- _Exercise objective_
From the data below, set down exactly the lines between the one holding "b_lock x = mkSleeplock" and the one holding "y) = false) →", inclusive, and no others.

Entries taken from a collection:
++++++
(** The scratch area with the three registers in it, and MTIMECMP moved on. *)
Definition timer_saved (h : hart) (scr : Z) : gmap Z Z :=
  store64 (store64 (store64 (h_mem h) (scr + 0) (get_reg h a1)) (scr + 8) (get_reg h a2)) (scr + 16) (get_reg h a3).
Definition timer_mem (h : hart) (scr cmp itv : Z) : gmap Z Z :=
  store64 (timer_saved h scr) (cmp + 0) (u64 (load64 (timer_saved h scr) (cmp + 0) + itv)).
Definition timer_mip (h : hart) : Z := merge (Z.land (h_csr h mideleg) 2) (h_csr h mip) 2.

(** The hart before the interrupt is raised, and before mret. *)
Definition timer_mid (h : hart) (scr cmp itv : Z) : hart :=
  let m1 := timer_saved h scr in
  set_hmem (timer_mem h scr cmp itv) (set_reg a3 (u64 (load64 m1 (cmp + 0) + itv)) (set_reg a3 (load64 m1 (cmp + 0))
    (set_reg a2 itv (set_reg a1 cmp (set_hmem m1 (set_reg a0 scr (set_hcsr mscratch (get_reg h a0) h))))))).
Definition timer_pop (g : hart) (scr : Z) : hart :=
  let m := h_mem g in
  let g1 := set_hcsr mip (timer_mip g) (set_reg a1 2 g) in
  set_reg a0 (h_csr g mscratch) (set_hcsr mscratch scr
    (set_reg a1 (load64 m (scr + 0)) (set_reg a2 (load64 m (scr + 8)) (set_reg a3 (load64 m (scr + 16)) g1)))).
Definition timer_back (h : hart) (scr cmp itv : Z) : hart := timer_pop (timer_mid h scr cmp itv) scr.

(** What timervec relies on: the area that timerinit() has filled. *)
Record timer_area (m : gmap Z Z) (scr cmp itv : Z) : Prop := {
  ta_scr : 0 ≤ scr ∧ scr + 40 ≤ 2 ^ 64 ∧ scr mod 8 = 0;
  ta_cmp : 0 ≤ cmp ∧ cmp + 8 ≤ 2 ^ 64 ∧ cmp mod 8 = 0;
  ta_apart : cmp + 8 ≤ scr ∨ scr + 40 ≤ cmp;
  ta_cmp_at : load64 m (scr + 24) = cmp;
  ta_itv_at : load64 m (scr + 32) = itv;
}.

Lemma timer_saved_keeps h scr o : 24 ≤ o → load64 (timer_saved h scr) (scr + o) = load64 (h_mem h) (scr + o).
Proof. intros Ho. unfold timer_saved. by rewrite !load64_store64_ne by lia. Qed.

(** One instruction more. *)
Ltac does_step tac := eapply does_cons; [tac|reflexivity|].

Lemma timervec_does_mid h scr cmp itv : h_mode h = Machine_ → h_csr h mscratch = scr → timer_area (h_mem h) scr cmp itv →
  does (take 9 timervec_body) h (timer_mid h scr cmp itv).
Proof.
  intros Hm Hs [(S0 & S1 & S2) (C0 & C1 & C2) Hd Hcmp Hitv].
  assert (Hal : ∀ k, (scr + 8 * k) mod 8 = 0) by (intros; Z.div_mod_to_equations; lia).
  assert (E1 : load64 (timer_saved h scr) (scr + 24) = cmp) by (rewrite timer_saved_keeps by lia; done).
  assert (E2 : load64 (timer_saved h scr) (scr + 32) = itv) by (rewrite timer_saved_keeps by lia; done).
  rewrite <- E1, <- E2.
  does_step ltac:(by rewrite does_csrrw_mscratch, Hs).
  does_step ltac:(apply (does_sd _ _ _ _ scr); [exact Hm|reflexivity|lia|exact (Hal 0)]).
  does_step ltac:(apply (does_sd _ _ _ _ scr); [exact Hm|reflexivity|lia|exact (Hal 1)]).
  does_step ltac:(apply (does_sd _ _ _ _ scr); [exact Hm|reflexivity|lia|exact (Hal 2)]).
  does_step ltac:(apply (does_ld _ _ _ _ scr); [exact Hm|reflexivity|lia|exact (Hal 3)]).
  does_step ltac:(apply (does_ld _ _ _ _ scr); [exact Hm|reflexivity|lia|exact (Hal 4)]).
  does_step ltac:(apply (does_ld _ _ _ _ (load64 (timer_saved h scr) (scr + 24))); [exact Hm|reflexivity|rewrite E1; lia|by rewrite E1, Z.add_0_r]).
  does_step ltac:(reflexivity).
  does_step ltac:(apply (does_sd _ _ _ _ (load64 (timer_saved h scr) (scr + 24))); [exact Hm|reflexivity|rewrite E1; lia|by rewrite E1, Z.add_0_r]).
  exact (does_nil _).
Qed.
(** ** The buffer cache *)

(** C30: bread() gives the content of the block. The returned buffer is locked by
    the caller and holds what the cache shows for the block: the last write of
    the running transaction, or else the content on the disk. Nothing else
    changes: the other blocks, the disk and the state outside the cache. *)
Theorem bread_correct `{Env} d me pid s V P HH b :
  (0 < fuel)%nat → solo me pid s → cache d pid s V P HH → HH !! b = None → P b + 1 < 2 ^ 32 →
  uses (bcore s) < Z.of_nat NBUF →
  ∃ i s' x, bread d b s = Ok i s' ∧ bcache s' !! i = Some x ∧ b_dev x = d ∧ b_blockno x = b ∧ b_valid x = true ∧
    b_lock x = mkSleeplock true pid ∧ b_data x = V b ∧ (P b = 0 → b_data x = block_of (disk s) b) ∧
    cache d pid s' V (<[b := P b + 1]> P) (<[b := i]> HH) ∧
    outer s' = outer s ∧ disk s' = disk s ∧ dlog s' = dlog s.
Proof.
  intros Hfuel Hso Hca Hno HP Hu.
  destruct (bread_spec d me pid Hfuel s V P HH b Hso Hca Hno HP Hu) as (i & s' & Hr & Ho & Hd & Hl & Hc & _).
  destruct (cache_held d pid Hfuel s' _ _ _ b i Hc (lookup_insert_eq HH b i)) as (x & Hx & Hdv & Hb & Hlk & Hv & Hdat & _).
  exists i, s', x. do 7 (split; [done|]). split; [|done]. intros H0. rewrite Hdat. by apply (cache_clean d pid s V P HH).
Qed.

Lemma tx_cache : cache 1 7 tx_state (view_of 1 (bcore tx_state) (disk tx_state)) (pins_of 1 (bcore tx_state)) ∅.
Proof. apply tx_at_rest. Qed.

Lemma tx_solo : solo 3 7 tx_state.
Proof. apply tx_at_rest. Qed.

Lemma tx_facts : pins_of 1 (bcore tx_state) 50 = 1 ∧ (uses (bcore tx_state) <? Z.of_nat NBUF) = true ∧
  view_of 1 (bcore tx_state) (disk tx_state) 50 = fresh_block ∧ block_of (disk tx_state) 50 = zero_block.
Proof. vm_compute. repeat split. Qed.

Lemma bread_correct_witness : ∃ i s' x, bread 1 50 tx_state = Ok i s' ∧ bcache s' !! i = Some x ∧ b_data x = fresh_block.
Proof.
  destruct tx_facts as (HP & Hu%Z.ltb_lt & HV & _).
  destruct (bread_correct 1 3 7 tx_state _ _ ∅ 50 fs_fuel tx_solo tx_cache (lookup_empty _) ltac:(rewrite HP; lia) Hu)
    as (i & s' & x & Hr & Hx & _ & _ & _ & _ & Hdat & _).
  exists i, s', x. rewrite HV in Hdat. exact (conj Hr (conj Hx Hdat)).
Defined.

(** replacement. The list of buffers is in order of last release. For a block
    that has no buffer, bget() takes the unreferenced buffer nearest the end of
    the list, keeps the order, and gives the buffer to the block with one
    reference, locked by the caller and marked as not yet read. *)
Lemma bget_recycles_lru `{Env} d me pid s L b :
  (0 < fuel)%nat → solo me pid s → lru s L → uses (bcore s) < Z.of_nat NBUF →
  (∀ j y, bcache s !! j = Some y → b_dev y = d → b_blockno y ≠ b) →
  (∀ j y, bcache s !! j = Some y → b_refcnt y = 0 → sl_locked (b_lock y) = false) →
  ∃ i x A B s', bget d b s = Ok i s' ∧ L = A ++ i :: B ∧ bcache s !! i = Some x ∧ b_refcnt x = 0 ∧
    (∀ j, j ∈ B → b_refcnt (bcache s !!! j) ≠ 0) ∧ lru s' L ∧
    bcache s' = <[i := mkBuf false (b_disk x) d b (mkSleeplock true pid) 1 (b_prev x) (b_next x) (b_data x)]> (bcache s).
Proof.
  intros Hfuel Hso Hl Hu Hno Hfree.
  destruct (find_free_last s L Hl Hu) as (i & x & A & B & Hx & Hx0 & Hff & HL & HB).
  exists i, x, A, B. eexists. split; [by apply (bget_miss d me pid Hfuel b i s L x); [..|by eapply Hfree]|].
  do 4 (split; [done|]). split; [|by destruct x]. by apply lru_insert with x.
Qed.

Lemma fs_lru_ok : lru fs_state fs_lru.
Proof. apply lru_b_ok. vm_compute. reflexivity. Qed.

Lemma fs_bufs : forallb (λ x, negb (b_dev x =? 1) && negb (sl_locked (b_lock x))) (bcache fs_state) = true ∧
  (uses (bcore fs_state) <? Z.of_nat NBUF) = true ∧ hd 0%nat (rev fs_lru) = 0%nat.
Proof. vm_compute. repeat split. Qed.

Lemma bget_recycles_lru_witness : ∃ i x s', bget 1 50 fs_state = Ok i s' ∧ bcache s' !! i = Some x ∧ b_blockno x = 50.
Proof.
  destruct fs_bufs as (Hb & Hu%Z.ltb_lt & _). rewrite forallb_forall in Hb.
  assert (Hat : ∀ j y, bcache fs_state !! j = Some y → b_dev y ≠ 1 ∧ sl_locked (b_lock y) = false).
  { intros j y Hy. apply list_elem_of_lookup_2, list_elem_of_In, Hb, andb_prop in Hy as [Hd Hl].
    apply negb_true_iff in Hd, Hl. split; [by apply Z.eqb_neq|exact Hl]. }
  destruct (bget_recycles_lru 1 3 7 fs_state fs_lru 50 fs_fuel fs_solo fs_lru_ok Hu)
    as (i & x & A & B & s' & Hr & _ & Hx & _ & _ & _ & Hc).
  - intros j y Hy Hd. destruct (Hat j y Hy) as [Hn _]. contradiction.
  - intros j y Hy _. exact (proj2 (Hat j y Hy)).
  - eexists i, _, s'. split; [exact Hr|]. rewrite Hc.
    split; [apply list_lookup_insert_eq; exact (lookup_lt_Some _ _ _ Hx)|reflexivity].
Defined.

(** ** The disk driver *)


(** *** A device that keeps to the specification *)
Definition put_sector (D : gmap Z (list Z)) (n : Z) (bs : list Z) : gmap Z (list Z) :=
  let l := default zero_block (D !! (n / 2)) in
  <[n / 2 := if n mod 2 =? 0 then bs ++ drop (Z.to_nat SECTOR) l else take (Z.to_nat SECTOR) l ++ bs]> D.

Definition slice (data : list Z) (k : Z) : list Z := take (Z.to_nat SECTOR) (drop (Z.to_nat (SECTOR * k)) data).

Fixpoint put_sectors (D : gmap Z (list Z)) (sec : Z) (data : list Z) (count : nat) : gmap Z (list Z) :=
  match count with
  | O => D
  | S k => put_sector (put_sectors D sec data k) (sec + Z.of_nat k) (slice data (Z.of_nat k))
  end.

Definition plain_device (n : Z) : M unit := λ s,
  let d := vdisk s in
  let head := nthZ (dk_avail_ring d) (n mod NUM) in
  let x0 := dk_desc d !!! Z.to_nat head in
  let x1 := dk_desc d !!! Z.to_nat (d_next x0) in
  let x2 := dk_desc d !!! Z.to_nat (d_next x1) in
  match d_addr x0, d_addr x1, d_addr x2 with
  | VOp o, VData b, VStatus st =>
      let q := dk_ops d !!! o in
      let count := d_len x1 / SECTOR in
      let x := bcache s !!! b in
      let s1 := if q_type q =? VIRTIO_BLK_T_OUT
        then set_disk (put_sectors (disk s) (q_sector q) (b_data x) (Z.to_nat count)) s
        else set_bcache (<[b := set_b_data (concat (sector s <$> seqZ (q_sector q) count)) x]> (bcache s)) s in
      Ok tt (set_vdisk (set_dk_isr (Z.lor (dk_isr d) 1) (set_dk_dev_idx (u16 (dk_dev_idx d + 1))
        (set_dk_dev_ring (updZ (dk_dev_ring d) (dk_dev_idx d mod NUM) head)
          (set_dk_info_status (updZ (dk_info_status d) (Z.of_nat st) 0) d)))) s1)
  | _, _, _ => Ok tt s
  end.

Definition sec_of (D : gmap Z (list Z)) (n : Z) : list Z := slice (default zero_block (D !! (n / 2))) (n mod 2).
Definition whole (D : gmap Z (list Z)) : Prop := ∀ k, length (default zero_block (D !! k)) = Z.to_nat BSIZE.

Lemma put_sector_spec D n bs : whole D → length bs = Z.to_nat SECTOR →
  whole (put_sector D n bs) ∧ ∀ m, sec_of (put_sector D n bs) m = if decide (m = n) then bs else sec_of D m.
Proof.
  intros Hw Hl. set (l := default zero_block (D !! (n / 2))). pose proof (Hw (n / 2)) as Hll. fold l in Hll.
  assert (Hs : (Z.to_nat SECTOR + Z.to_nat SECTOR = Z.to_nat BSIZE)%nat) by (unfold SECTOR, BSIZE; lia).
  assert (Hmod : n mod 2 = 0 ∨ n mod 2 = 1) by (Z.div_mod_to_equations; lia). split.
  - intros k. unfold put_sector. fold l. destruct (decide (k = n / 2)) as [->|]; [|by rewrite lookup_insert_ne].
    rewrite lookup_insert_eq. simpl. destruct (_ =? 0); rewrite length_app, ?length_drop, ?length_take; lia.
  - intros m. unfold sec_of, put_sector. fold l. destruct (decide (m / 2 = n / 2)) as [He|Hne].
    2: { rewrite lookup_insert_ne by done. rewrite decide_False; [done|]. by intros ->. }
    rewrite He, lookup_insert_eq. fold l. cbn [default from_option id]. unfold slice.
    assert (Hm : m mod 2 = 0 ∨ m mod 2 = 1) by (Z.div_mod_to_equations; lia).
    change (Z.to_nat (SECTOR * 0)) with 0%nat. 
    destruct Hmod as [Hn|Hn], Hm as [Hm|Hm]; rewrite Hn, Hm; cbn [Z.eqb];
      change (Z.to_nat (SECTOR * 0)) with 0%nat; change (Z.to_nat (SECTOR * 1)) with (Z.to_nat SECTOR); rewrite ?drop_0.
    + rewrite decide_True by (Z.div_mod_to_equations; lia). by rewrite take_app_length' by done.
    + rewrite decide_False by (Z.div_mod_to_equations; lia). by rewrite drop_app_length' by done.
    + rewrite decide_False by (Z.div_mod_to_equations; lia). rewrite take_app_le by (rewrite length_take; lia). by rewrite take_take, Nat.min_id.
    + rewrite decide_True by (Z.div_mod_to_equations; lia). rewrite drop_app_length' by (rewrite length_take; lia). by rewrite take_ge by lia.
Qed.

Lemma put_sectors_spec D sec data count : whole D → (Z.to_nat SECTOR * count ≤ length data)%nat →
  whole (put_sectors D sec data count) ∧ ∀ m, sec_of (put_sectors D sec data count) m =
    if (sec <=? m) && (m <? sec + Z.of_nat count) then slice data (m - sec) else sec_of D m.
Proof.
  intros Hw. induction count as [|k IH]; intros Hl.
  - split; [done|]. intros m. replace ((sec <=? m) && (m <? sec + Z.of_nat 0)) with false; [done|].
    symmetry. apply andb_false_iff. rewrite Z.leb_gt, Z.ltb_ge. lia.
  - destruct IH as [Hw' Hs]; [lia|]. cbn [put_sectors].
    destruct (put_sector_spec (put_sectors D sec data k) (sec + Z.of_nat k) (slice data (Z.of_nat k)) Hw') as [Hw2 Hs2].
    { unfold slice. rewrite length_take, length_drop. unfold SECTOR in *. lia. }
    split; [done|]. intros m. rewrite Hs2, Hs. case_decide as Hd.
    + rewrite (proj2 (Z.leb_le _ _)), (proj2 (Z.ltb_lt _ _)) by lia. simpl. f_equal. lia.
    + replace (m <? sec + Z.of_nat (S k)) with (m <? sec + Z.of_nat k); [done|]. apply eq_true_iff_eq. rewrite !Z.ltb_lt. lia.
Qed.

#[refine] Instance plain_blk : VirtioBlk := {| device := plain_device; capacity := 2 ^ 32 |}.
Proof.
  intros s n head w b x sec count st _ _ Hring [(o & j1 & j2 & x0 & x1 & x2 & q & (D0 & A0 & _ & _ & N0) & (D1 & A1 & L1 & _ & N1) & (D2 & A2 & _ & _) & Hq & Ht & _ & Hsec)]
    H0 Hc _ Hsz Hx Hlen.
  unfold plain_device. cbv zeta. rewrite Hring, Nat2Z.id, (list_lookup_total_correct _ _ _ D0), A0, N0, Nat2Z.id.
  rewrite (list_lookup_total_correct _ _ _ D1), A1, N1, Nat2Z.id, (list_lookup_total_correct _ _ _ D2), A2, (list_lookup_total_correct _ _ _ Hq).
  rewrite (list_lookup_total_correct _ _ _ Hx), L1, Ht, Hsec. rewrite (Z.mul_comm SECTOR count), Z.div_mul by done.
  destruct (put_sectors_spec (disk s) sec (b_data x) (Z.to_nat count) Hsz) as [Hw Hs]; [unfold SECTOR in *; lia|].
  eexists. split; [done|]. destruct w; cbn [Z.eqb]; split; try done.
  intros m. change (sector ?r m) with (sec_of (disk r) m). simpl. rewrite Hs, Z2Nat.id by done. done.
Defined.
++++++
- _Completed exercise_
    b_lock x = mkSleeplock true pid ∧ b_data x = V b ∧ (P b = 0 → b_data x = block_of (disk s) b) ∧
    cache d pid s' V (<[b := P b + 1]> P) (<[b := i]> HH) ∧
    outer s' = outer s ∧ disk s' = disk s ∧ dlog s' = dlog s.
Proof.
  intros Hfuel Hso Hca Hno HP Hu.
  destruct (bread_spec d me pid Hfuel s V P HH b Hso Hca Hno HP Hu) as (i & s' & Hr & Ho & Hd & Hl & Hc & _).
  destruct (cache_held d pid Hfuel s' _ _ _ b i Hc (lookup_insert_eq HH b i)) as (x & Hx & Hdv & Hb & Hlk & Hv & Hdat & _).
  exists i, s', x. do 7 (split; [done|]). split; [|done]. intros H0. rewrite Hdat. by apply (cache_clean d pid s V P HH).
Qed.

Lemma tx_cache : cache 1 7 tx_state (view_of 1 (bcore tx_state) (disk tx_state)) (pins_of 1 (bcore tx_state)) ∅.
Proof. apply tx_at_rest. Qed.

Lemma tx_solo : solo 3 7 tx_state.
Proof. apply tx_at_rest. Qed.

Lemma tx_facts : pins_of 1 (bcore tx_state) 50 = 1 ∧ (uses (bcore tx_state) <? Z.of_nat NBUF) = true ∧
  view_of 1 (bcore tx_state) (disk tx_state) 50 = fresh_block ∧ block_of (disk tx_state) 50 = zero_block.
Proof. vm_compute. repeat split. Qed.

Lemma bread_correct_witness : ∃ i s' x, bread 1 50 tx_state = Ok i s' ∧ bcache s' !! i = Some x ∧ b_data x = fresh_block.
Proof.
  destruct tx_facts as (HP & Hu%Z.ltb_lt & HV & _).
  destruct (bread_correct 1 3 7 tx_state _ _ ∅ 50 fs_fuel tx_solo tx_cache (lookup_empty _) ltac:(rewrite HP; lia) Hu)
    as (i & s' & x & Hr & Hx & _ & _ & _ & _ & Hdat & _).
  exists i, s', x. rewrite HV in Hdat. exact (conj Hr (conj Hx Hdat)).
Defined.

(** replacement. The list of buffers is in order of last release. For a block
    that has no buffer, bget() takes the unreferenced buffer nearest the end of
    the list, keeps the order, and gives the buffer to the block with one
    reference, locked by the caller and marked as not yet read. *)
Lemma bget_recycles_lru `{Env} d me pid s L b :
  (0 < fuel)%nat → solo me pid s → lru s L → uses (bcore s) < Z.of_nat NBUF →
  (∀ j y, bcache s !! j = Some y → b_dev y = d → b_blockno y ≠ b) →
  (∀ j y, bcache s !! j = Some y → b_refcnt y = 0 → sl_locked (b_lock y) = false) →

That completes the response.